** Opening DATA RECORDS block **

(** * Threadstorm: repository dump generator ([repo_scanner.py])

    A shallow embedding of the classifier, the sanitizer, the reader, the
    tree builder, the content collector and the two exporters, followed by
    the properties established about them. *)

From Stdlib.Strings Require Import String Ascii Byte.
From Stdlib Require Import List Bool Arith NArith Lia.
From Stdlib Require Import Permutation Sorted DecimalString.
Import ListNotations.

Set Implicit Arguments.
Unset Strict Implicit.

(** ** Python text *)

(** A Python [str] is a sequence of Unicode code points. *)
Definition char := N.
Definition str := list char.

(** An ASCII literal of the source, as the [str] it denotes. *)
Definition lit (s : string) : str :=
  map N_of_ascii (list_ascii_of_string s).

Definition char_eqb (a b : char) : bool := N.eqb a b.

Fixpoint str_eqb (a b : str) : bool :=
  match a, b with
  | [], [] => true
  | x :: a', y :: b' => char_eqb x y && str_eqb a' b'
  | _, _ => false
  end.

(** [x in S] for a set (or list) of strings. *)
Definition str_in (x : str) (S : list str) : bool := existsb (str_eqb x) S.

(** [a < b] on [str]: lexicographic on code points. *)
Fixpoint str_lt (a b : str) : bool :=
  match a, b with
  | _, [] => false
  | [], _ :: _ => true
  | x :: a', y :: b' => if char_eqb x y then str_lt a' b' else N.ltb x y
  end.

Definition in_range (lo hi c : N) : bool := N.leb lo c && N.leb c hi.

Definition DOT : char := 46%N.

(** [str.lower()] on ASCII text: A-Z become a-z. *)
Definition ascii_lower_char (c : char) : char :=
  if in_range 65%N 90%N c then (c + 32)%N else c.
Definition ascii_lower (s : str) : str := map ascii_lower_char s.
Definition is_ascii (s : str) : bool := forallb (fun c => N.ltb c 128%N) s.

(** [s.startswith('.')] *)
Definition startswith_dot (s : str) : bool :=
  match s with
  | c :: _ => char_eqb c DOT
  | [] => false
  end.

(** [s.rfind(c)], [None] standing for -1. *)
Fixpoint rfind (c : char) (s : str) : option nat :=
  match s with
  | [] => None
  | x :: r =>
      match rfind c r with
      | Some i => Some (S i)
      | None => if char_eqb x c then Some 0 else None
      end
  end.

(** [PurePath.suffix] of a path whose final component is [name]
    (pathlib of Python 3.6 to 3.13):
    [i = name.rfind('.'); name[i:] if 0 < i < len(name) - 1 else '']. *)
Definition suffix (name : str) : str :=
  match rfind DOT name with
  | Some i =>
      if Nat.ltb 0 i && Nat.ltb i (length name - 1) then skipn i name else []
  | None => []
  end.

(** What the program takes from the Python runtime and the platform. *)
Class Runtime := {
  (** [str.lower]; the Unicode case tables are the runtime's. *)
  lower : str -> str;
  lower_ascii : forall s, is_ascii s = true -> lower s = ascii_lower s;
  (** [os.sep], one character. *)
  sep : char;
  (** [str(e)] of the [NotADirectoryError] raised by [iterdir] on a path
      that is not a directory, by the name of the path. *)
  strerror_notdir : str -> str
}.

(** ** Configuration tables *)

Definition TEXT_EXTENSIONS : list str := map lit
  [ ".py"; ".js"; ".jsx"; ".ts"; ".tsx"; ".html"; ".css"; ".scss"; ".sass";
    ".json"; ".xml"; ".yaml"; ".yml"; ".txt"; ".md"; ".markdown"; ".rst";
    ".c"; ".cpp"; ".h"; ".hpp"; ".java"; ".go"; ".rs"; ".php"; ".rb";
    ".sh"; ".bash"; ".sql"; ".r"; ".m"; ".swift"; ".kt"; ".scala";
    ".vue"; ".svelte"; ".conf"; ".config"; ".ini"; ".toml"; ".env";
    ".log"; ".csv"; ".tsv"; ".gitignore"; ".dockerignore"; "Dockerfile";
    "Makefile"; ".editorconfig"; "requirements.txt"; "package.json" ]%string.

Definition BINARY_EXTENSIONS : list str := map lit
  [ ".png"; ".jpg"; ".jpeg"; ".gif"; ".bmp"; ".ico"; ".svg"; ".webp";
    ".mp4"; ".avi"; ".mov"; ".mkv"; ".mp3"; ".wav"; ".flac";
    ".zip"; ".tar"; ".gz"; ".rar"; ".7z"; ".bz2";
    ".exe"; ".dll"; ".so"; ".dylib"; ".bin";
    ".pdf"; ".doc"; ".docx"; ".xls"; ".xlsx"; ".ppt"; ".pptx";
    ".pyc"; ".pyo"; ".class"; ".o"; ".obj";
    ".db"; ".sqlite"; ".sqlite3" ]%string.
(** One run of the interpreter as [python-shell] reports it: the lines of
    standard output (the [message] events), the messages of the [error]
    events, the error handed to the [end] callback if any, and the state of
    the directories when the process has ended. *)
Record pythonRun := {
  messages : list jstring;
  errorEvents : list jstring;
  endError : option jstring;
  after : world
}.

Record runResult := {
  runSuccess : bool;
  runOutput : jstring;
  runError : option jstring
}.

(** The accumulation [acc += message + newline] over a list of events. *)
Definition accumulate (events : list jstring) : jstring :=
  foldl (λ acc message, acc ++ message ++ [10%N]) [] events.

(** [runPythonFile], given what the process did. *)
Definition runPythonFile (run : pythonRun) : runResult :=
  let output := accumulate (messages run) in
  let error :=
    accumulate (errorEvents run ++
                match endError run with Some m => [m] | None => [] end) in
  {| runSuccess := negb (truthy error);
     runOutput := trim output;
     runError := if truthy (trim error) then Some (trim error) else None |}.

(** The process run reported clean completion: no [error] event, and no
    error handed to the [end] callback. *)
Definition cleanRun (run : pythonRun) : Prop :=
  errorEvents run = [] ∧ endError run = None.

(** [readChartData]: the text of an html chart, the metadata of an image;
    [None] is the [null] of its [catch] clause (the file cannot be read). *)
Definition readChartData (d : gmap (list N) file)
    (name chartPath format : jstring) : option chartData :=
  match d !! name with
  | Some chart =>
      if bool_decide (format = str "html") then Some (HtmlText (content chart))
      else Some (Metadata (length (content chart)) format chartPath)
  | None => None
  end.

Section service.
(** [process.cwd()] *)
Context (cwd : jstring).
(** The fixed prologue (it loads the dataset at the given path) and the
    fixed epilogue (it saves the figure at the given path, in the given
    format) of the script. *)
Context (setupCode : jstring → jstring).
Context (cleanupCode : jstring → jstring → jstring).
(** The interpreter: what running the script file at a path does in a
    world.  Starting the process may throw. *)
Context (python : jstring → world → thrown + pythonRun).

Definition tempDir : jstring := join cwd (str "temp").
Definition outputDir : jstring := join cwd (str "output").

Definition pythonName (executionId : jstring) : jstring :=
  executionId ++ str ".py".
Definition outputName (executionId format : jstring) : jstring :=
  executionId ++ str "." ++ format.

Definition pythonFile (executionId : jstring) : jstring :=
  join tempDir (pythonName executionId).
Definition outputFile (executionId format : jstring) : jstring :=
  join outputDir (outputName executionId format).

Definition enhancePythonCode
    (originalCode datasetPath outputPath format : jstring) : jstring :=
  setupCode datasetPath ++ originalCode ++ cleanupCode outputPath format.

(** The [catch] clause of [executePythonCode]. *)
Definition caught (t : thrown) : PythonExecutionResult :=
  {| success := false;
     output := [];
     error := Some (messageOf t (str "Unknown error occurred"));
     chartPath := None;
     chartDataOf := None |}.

** Closing DATA RECORDS block **

*EXERCISE*
Please give the number of lines with "outputPath" in the entries above, and write no other text.

*EXERCISE ANSWER*
2